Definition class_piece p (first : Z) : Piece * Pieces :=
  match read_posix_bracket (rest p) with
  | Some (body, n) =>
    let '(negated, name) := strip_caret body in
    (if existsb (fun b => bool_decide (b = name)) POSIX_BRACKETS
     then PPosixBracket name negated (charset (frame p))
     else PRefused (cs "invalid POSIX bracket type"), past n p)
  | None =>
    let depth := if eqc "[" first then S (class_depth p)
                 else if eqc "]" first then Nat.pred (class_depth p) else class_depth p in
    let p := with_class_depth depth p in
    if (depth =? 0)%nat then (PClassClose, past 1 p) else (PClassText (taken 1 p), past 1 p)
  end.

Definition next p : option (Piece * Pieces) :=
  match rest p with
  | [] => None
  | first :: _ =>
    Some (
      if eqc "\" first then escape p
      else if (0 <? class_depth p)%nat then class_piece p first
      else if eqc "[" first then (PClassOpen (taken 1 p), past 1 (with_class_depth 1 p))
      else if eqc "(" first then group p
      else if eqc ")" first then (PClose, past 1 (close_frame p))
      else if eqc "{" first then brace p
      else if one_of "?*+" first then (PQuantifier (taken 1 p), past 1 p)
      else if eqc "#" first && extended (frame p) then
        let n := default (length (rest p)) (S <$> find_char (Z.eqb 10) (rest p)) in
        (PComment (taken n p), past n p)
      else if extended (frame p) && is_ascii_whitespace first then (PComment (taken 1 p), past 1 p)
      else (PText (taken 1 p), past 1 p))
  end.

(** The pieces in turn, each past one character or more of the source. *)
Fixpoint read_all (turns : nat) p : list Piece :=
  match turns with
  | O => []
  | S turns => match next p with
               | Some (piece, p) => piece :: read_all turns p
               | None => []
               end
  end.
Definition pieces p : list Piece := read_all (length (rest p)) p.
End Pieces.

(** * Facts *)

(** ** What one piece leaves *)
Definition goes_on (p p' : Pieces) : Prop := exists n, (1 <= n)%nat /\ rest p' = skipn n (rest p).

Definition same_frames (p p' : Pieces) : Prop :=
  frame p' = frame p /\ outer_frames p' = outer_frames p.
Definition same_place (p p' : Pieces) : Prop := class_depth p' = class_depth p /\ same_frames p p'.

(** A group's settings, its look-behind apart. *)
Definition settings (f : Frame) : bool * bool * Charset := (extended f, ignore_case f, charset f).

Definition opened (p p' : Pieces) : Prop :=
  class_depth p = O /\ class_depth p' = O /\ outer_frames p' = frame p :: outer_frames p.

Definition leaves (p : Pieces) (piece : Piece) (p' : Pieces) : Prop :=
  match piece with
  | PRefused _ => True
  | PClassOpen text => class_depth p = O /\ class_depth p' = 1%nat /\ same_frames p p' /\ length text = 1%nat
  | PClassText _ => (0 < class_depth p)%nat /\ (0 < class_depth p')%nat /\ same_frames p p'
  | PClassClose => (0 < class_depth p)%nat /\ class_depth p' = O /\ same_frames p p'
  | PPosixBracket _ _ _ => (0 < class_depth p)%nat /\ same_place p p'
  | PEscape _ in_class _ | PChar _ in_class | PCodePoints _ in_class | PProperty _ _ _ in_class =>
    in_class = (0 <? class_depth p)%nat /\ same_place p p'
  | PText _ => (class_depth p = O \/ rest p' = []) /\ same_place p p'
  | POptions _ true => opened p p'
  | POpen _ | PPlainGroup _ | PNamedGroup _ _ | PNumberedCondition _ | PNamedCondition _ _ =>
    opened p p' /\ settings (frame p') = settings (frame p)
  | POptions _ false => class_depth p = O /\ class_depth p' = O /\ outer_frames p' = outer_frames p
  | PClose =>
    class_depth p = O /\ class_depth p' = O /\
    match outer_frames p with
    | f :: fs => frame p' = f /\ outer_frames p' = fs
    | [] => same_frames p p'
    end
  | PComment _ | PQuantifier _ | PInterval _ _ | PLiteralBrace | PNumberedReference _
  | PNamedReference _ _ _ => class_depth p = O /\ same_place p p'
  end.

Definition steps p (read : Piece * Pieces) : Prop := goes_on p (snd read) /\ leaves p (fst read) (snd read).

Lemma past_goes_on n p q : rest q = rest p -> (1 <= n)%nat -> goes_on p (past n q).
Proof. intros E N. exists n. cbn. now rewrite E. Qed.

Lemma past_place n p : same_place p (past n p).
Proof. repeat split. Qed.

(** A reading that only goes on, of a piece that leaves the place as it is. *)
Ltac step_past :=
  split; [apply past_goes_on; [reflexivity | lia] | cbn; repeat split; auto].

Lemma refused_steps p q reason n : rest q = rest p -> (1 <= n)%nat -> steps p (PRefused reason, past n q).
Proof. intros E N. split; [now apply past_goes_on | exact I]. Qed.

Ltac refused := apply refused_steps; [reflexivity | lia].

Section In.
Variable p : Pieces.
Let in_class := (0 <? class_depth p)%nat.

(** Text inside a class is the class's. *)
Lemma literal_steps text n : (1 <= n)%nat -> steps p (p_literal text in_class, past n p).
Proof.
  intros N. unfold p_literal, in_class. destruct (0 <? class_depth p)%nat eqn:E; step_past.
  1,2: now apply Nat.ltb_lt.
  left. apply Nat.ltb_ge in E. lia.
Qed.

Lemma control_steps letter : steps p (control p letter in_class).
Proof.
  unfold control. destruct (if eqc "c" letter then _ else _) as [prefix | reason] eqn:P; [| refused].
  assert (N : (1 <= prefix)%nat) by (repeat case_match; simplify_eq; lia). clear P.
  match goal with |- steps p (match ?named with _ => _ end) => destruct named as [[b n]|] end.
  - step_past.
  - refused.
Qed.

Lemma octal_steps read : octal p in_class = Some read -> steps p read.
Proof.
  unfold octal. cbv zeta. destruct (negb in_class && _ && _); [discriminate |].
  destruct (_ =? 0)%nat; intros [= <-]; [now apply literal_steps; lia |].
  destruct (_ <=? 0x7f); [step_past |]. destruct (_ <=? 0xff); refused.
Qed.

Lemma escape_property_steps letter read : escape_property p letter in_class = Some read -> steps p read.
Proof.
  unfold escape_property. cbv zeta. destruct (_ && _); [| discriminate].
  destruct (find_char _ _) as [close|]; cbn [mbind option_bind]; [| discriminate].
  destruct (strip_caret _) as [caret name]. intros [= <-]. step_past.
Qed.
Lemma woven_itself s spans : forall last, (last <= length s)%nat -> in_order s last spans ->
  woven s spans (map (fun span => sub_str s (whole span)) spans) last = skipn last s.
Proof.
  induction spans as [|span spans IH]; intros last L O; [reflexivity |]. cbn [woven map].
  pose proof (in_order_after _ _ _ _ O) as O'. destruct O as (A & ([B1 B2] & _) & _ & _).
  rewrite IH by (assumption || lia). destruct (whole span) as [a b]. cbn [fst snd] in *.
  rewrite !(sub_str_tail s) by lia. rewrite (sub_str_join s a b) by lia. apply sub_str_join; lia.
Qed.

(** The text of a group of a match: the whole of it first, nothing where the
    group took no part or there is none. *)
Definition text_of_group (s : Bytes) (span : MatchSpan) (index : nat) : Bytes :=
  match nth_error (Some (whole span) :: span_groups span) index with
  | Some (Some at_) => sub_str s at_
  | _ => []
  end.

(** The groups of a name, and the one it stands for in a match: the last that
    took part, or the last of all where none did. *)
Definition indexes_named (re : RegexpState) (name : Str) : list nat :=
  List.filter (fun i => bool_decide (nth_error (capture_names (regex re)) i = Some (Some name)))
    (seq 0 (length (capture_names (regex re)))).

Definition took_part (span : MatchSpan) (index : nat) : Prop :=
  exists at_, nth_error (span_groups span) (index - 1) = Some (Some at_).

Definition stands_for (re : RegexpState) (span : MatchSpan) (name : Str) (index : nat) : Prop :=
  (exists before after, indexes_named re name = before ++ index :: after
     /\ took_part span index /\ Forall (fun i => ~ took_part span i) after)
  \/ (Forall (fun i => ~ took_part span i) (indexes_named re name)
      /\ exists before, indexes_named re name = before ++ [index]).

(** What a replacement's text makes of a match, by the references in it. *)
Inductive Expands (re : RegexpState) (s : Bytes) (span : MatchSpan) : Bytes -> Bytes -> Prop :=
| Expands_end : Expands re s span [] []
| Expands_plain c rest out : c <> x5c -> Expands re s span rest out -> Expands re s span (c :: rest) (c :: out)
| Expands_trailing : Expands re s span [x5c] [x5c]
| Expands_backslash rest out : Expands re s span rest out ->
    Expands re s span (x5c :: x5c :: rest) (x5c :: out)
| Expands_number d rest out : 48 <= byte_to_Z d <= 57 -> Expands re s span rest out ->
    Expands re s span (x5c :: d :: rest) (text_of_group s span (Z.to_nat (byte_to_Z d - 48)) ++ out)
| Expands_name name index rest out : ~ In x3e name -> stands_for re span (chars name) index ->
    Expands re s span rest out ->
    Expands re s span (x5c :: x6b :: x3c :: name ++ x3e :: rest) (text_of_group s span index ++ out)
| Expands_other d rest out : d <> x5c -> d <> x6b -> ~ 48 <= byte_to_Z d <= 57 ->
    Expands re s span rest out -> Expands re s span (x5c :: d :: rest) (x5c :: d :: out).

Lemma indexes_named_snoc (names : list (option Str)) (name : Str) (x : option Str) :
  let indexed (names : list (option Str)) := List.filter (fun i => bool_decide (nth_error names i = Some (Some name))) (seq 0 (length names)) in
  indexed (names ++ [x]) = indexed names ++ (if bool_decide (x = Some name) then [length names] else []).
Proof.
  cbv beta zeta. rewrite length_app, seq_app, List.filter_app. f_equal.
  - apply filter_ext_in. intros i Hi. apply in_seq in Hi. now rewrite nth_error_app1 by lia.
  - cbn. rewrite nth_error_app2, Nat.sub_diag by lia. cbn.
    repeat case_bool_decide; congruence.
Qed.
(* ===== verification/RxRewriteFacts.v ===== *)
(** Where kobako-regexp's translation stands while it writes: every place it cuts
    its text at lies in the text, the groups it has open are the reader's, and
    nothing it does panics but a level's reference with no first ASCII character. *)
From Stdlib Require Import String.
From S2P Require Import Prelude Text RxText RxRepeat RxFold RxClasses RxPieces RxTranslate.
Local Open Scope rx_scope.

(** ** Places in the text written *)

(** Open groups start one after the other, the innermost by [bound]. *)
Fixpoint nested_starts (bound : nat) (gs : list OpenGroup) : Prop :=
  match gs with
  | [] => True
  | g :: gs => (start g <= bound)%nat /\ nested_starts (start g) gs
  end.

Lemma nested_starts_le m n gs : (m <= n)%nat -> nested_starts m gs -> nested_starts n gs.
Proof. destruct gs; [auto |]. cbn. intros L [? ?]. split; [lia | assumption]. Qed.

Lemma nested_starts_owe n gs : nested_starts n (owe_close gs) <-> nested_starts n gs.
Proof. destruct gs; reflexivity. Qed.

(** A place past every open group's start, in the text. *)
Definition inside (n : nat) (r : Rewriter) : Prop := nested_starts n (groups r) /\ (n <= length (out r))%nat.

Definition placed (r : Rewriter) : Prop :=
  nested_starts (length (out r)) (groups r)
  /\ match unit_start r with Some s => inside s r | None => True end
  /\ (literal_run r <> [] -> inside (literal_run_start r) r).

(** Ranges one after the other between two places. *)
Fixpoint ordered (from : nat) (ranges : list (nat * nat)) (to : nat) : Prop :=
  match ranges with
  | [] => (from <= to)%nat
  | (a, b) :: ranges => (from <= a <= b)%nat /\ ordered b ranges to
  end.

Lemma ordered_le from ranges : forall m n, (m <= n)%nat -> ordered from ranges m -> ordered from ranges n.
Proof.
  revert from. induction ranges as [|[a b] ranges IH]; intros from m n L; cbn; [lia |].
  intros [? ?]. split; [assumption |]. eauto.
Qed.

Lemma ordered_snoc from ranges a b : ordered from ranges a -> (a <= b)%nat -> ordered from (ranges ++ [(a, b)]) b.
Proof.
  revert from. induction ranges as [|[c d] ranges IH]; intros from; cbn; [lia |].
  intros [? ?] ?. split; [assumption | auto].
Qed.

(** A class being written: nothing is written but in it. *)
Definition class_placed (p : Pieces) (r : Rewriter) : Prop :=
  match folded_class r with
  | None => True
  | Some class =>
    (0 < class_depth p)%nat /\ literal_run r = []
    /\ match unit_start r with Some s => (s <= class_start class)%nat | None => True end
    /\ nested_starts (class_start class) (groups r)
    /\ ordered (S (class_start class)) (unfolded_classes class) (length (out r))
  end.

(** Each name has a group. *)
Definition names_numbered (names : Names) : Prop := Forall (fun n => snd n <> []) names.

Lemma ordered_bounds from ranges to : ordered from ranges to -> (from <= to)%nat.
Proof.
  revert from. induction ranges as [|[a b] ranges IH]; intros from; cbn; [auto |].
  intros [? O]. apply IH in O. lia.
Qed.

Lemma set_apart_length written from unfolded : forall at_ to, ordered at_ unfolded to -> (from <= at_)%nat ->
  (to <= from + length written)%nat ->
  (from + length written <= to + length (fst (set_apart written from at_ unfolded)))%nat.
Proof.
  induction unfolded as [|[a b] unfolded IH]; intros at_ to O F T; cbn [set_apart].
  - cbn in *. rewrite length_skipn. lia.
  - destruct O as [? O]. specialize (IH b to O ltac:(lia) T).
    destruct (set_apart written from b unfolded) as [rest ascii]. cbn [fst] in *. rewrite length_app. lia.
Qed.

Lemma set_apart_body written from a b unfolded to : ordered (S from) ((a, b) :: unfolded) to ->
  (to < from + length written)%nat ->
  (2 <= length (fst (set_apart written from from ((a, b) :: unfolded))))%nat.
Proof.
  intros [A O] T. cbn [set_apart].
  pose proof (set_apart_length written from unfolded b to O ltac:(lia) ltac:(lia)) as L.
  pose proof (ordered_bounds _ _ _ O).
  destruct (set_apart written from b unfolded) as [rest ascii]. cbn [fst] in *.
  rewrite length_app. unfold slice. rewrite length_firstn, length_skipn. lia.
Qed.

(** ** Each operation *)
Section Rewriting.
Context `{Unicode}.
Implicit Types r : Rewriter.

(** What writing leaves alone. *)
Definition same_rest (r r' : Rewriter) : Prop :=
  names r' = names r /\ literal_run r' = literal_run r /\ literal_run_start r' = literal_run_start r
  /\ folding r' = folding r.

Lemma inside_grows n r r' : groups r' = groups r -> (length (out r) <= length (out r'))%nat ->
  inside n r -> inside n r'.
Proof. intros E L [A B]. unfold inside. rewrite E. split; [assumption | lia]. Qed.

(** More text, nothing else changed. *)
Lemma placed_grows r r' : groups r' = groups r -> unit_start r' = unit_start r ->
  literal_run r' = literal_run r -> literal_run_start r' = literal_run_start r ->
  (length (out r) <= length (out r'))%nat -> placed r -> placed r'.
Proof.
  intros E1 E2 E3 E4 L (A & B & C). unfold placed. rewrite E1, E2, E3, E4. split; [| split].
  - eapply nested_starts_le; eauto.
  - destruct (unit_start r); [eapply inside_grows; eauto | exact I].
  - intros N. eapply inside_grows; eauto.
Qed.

····················

EXERCISE REQUIREMENTS: Copy the records above exactly, beginning at the line that contains "else PRefused (cs" and stopping after the line that contains "1 (close_frame p))".

SOLUTION:
     else PRefused (cs "invalid POSIX bracket type"), past n p)
  | None =>
    let depth := if eqc "[" first then S (class_depth p)
                 else if eqc "]" first then Nat.pred (class_depth p) else class_depth p in
    let p := with_class_depth depth p in
    if (depth =? 0)%nat then (PClassClose, past 1 p) else (PClassText (taken 1 p), past 1 p)
  end.

Definition next p : option (Piece * Pieces) :=
  match rest p with
  | [] => None
  | first :: _ =>
    Some (
      if eqc "\" first then escape p
      else if (0 <? class_depth p)%nat then class_piece p first
      else if eqc "[" first then (PClassOpen (taken 1 p), past 1 (with_class_depth 1 p))
      else if eqc "(" first then group p
      else if eqc ")" first then (PClose, past 1 (close_frame p))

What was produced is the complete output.